**Exercise brief**
Reproduce word for word the lines between those holding "Toggle => toggle p" and "Definition run (ops", inclusive, and nothing else from the data below.

[Collected data entries]
+---+
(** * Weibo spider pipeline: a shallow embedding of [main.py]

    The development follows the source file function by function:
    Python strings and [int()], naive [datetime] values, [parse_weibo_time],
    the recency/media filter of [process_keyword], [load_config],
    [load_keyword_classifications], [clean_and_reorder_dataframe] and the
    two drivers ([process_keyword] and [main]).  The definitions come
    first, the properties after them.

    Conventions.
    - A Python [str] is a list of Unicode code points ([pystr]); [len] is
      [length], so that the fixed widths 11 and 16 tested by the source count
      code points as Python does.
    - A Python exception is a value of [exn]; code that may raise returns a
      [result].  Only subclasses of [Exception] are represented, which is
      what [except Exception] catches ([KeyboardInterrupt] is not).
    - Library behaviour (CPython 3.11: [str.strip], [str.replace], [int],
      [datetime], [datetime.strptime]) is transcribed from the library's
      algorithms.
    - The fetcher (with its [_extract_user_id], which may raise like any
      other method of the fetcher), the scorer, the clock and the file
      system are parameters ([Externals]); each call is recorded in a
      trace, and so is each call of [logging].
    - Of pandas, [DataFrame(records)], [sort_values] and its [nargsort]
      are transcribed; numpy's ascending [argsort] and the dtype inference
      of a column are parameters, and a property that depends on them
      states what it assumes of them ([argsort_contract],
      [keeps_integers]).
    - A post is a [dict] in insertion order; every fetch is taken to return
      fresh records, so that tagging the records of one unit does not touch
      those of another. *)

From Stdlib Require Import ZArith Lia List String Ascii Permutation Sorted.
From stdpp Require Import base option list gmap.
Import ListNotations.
+---+
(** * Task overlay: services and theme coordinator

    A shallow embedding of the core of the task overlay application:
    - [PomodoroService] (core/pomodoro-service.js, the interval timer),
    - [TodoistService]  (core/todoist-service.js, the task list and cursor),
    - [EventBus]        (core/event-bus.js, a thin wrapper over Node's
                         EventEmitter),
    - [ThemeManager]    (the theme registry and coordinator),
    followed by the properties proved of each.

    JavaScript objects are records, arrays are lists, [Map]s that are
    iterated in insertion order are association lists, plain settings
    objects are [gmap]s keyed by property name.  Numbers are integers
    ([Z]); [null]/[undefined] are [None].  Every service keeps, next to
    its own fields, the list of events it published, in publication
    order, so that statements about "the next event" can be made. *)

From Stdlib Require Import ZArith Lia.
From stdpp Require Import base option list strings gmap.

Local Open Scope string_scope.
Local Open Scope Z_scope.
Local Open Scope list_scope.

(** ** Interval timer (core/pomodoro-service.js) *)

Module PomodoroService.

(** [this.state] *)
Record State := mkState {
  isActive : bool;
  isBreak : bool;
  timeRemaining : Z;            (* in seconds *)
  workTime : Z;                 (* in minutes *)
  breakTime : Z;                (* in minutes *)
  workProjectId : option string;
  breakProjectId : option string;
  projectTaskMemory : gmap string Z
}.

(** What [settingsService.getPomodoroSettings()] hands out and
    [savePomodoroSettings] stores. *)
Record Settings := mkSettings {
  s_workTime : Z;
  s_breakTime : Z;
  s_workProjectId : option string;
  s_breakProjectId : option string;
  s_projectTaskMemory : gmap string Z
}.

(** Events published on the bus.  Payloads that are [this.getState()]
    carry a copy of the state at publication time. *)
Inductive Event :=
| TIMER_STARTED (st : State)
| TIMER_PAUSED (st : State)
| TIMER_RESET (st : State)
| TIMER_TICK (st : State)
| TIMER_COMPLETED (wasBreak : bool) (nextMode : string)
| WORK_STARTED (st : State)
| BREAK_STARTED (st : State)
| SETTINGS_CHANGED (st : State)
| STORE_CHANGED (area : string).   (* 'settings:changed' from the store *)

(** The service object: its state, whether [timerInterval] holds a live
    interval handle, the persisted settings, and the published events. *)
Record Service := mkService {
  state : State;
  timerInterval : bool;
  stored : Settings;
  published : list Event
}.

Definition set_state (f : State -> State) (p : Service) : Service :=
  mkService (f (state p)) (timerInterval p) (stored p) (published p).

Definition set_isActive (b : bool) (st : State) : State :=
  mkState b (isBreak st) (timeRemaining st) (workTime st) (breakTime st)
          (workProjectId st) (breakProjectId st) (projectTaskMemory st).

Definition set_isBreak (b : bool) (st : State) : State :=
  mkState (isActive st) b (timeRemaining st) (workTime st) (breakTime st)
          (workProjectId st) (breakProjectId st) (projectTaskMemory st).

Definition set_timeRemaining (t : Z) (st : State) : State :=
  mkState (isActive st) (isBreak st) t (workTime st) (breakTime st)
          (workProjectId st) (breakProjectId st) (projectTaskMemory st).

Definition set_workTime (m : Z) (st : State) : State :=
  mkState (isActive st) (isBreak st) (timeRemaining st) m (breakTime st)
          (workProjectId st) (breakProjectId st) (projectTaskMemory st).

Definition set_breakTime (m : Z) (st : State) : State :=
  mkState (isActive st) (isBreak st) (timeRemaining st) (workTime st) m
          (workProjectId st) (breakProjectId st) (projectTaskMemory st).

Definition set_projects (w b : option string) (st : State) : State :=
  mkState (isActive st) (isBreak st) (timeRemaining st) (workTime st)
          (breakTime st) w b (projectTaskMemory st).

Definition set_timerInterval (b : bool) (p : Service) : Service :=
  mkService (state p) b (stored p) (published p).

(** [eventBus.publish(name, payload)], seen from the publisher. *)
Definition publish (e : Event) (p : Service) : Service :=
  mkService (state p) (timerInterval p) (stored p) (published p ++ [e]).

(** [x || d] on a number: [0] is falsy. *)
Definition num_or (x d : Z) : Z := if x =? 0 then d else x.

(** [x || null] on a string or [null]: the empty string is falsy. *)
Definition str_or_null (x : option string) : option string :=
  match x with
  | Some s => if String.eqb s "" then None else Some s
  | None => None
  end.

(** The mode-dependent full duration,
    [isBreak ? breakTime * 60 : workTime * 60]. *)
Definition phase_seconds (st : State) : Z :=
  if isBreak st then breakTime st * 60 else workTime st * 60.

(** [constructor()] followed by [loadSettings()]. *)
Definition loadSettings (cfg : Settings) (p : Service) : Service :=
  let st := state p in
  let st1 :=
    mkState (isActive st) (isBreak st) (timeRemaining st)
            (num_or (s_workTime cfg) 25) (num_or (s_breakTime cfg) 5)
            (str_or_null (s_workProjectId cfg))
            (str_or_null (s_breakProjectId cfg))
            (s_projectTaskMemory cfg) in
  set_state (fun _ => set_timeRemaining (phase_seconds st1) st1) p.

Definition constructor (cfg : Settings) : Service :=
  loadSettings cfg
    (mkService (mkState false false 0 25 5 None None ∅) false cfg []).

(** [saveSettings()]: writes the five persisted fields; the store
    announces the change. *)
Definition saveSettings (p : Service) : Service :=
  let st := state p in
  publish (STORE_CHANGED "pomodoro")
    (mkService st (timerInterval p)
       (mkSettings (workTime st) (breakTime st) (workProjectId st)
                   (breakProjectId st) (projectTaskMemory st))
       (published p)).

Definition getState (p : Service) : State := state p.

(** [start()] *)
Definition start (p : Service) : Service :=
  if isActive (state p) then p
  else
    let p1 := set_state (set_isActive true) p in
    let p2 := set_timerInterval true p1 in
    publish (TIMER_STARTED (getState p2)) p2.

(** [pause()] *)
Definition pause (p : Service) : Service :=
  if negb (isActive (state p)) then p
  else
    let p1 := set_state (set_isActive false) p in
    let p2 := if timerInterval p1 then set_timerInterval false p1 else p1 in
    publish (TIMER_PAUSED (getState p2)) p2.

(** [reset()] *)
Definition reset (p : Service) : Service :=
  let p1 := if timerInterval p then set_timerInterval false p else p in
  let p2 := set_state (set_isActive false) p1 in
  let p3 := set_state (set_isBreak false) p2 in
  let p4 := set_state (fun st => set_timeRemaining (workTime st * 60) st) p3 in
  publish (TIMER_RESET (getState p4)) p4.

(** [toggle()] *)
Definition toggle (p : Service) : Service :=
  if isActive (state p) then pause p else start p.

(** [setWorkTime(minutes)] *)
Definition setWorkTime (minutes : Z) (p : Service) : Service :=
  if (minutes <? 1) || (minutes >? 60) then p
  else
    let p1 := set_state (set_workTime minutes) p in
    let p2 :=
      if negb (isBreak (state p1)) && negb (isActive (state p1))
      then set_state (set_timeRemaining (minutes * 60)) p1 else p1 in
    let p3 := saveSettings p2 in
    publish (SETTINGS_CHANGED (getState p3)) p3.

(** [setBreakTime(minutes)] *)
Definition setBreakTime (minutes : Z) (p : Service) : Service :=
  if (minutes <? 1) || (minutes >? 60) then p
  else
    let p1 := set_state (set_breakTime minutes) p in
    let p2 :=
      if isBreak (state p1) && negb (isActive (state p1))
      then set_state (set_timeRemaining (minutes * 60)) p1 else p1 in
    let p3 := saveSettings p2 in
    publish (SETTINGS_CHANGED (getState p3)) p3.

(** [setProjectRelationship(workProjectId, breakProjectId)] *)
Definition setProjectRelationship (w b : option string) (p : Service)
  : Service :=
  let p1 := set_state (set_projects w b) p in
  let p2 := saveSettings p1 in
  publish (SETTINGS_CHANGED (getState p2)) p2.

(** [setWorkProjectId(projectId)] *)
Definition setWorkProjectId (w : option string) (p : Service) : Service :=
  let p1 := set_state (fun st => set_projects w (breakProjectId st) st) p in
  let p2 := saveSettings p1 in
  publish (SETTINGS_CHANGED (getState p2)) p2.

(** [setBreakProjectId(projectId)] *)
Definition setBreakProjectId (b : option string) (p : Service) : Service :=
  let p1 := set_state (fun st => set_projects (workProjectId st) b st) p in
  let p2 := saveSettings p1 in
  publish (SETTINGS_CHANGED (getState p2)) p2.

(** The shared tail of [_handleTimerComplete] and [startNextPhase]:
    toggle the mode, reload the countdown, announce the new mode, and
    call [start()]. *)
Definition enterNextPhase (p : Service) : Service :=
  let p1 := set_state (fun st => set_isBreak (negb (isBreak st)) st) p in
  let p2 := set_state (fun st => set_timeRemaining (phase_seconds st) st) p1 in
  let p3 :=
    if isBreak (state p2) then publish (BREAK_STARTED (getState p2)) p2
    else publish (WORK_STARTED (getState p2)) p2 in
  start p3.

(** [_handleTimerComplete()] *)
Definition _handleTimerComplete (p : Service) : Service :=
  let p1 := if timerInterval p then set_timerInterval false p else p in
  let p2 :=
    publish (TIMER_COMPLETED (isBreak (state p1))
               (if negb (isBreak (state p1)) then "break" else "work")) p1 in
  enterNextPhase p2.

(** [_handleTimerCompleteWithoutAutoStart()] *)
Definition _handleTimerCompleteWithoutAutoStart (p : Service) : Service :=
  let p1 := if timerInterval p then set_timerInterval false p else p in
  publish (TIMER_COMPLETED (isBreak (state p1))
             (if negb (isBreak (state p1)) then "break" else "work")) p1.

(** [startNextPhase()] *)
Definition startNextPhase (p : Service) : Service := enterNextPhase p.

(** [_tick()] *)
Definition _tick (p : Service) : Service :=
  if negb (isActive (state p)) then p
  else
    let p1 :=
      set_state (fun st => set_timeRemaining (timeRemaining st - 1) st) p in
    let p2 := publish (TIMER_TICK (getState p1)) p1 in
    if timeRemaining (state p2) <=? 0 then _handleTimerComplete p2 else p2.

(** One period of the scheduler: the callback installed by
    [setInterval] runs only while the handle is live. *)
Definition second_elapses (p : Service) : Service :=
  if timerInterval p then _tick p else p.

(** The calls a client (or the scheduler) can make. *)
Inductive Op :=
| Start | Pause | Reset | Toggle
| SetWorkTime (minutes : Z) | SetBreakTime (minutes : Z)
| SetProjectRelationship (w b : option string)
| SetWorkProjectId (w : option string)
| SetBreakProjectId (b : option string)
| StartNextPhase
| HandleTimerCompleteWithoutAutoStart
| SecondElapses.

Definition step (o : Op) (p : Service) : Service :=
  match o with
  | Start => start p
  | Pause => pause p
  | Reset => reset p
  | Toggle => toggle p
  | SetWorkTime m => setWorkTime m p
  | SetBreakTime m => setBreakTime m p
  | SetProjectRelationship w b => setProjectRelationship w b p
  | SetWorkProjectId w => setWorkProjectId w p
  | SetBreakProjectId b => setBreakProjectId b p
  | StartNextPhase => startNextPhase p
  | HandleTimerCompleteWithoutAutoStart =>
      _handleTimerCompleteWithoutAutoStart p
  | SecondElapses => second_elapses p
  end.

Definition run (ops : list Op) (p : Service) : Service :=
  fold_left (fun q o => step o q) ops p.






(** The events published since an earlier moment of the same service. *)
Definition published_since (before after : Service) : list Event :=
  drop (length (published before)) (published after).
+---+
**Result**
  | Toggle => toggle p
  | SetWorkTime m => setWorkTime m p
  | SetBreakTime m => setBreakTime m p
  | SetProjectRelationship w b => setProjectRelationship w b p
  | SetWorkProjectId w => setWorkProjectId w p
  | SetBreakProjectId b => setBreakProjectId b p
  | StartNextPhase => startNextPhase p
  | HandleTimerCompleteWithoutAutoStart =>
      _handleTimerCompleteWithoutAutoStart p
  | SecondElapses => second_elapses p
  end.

Definition run (ops : list Op) (p : Service) : Service :=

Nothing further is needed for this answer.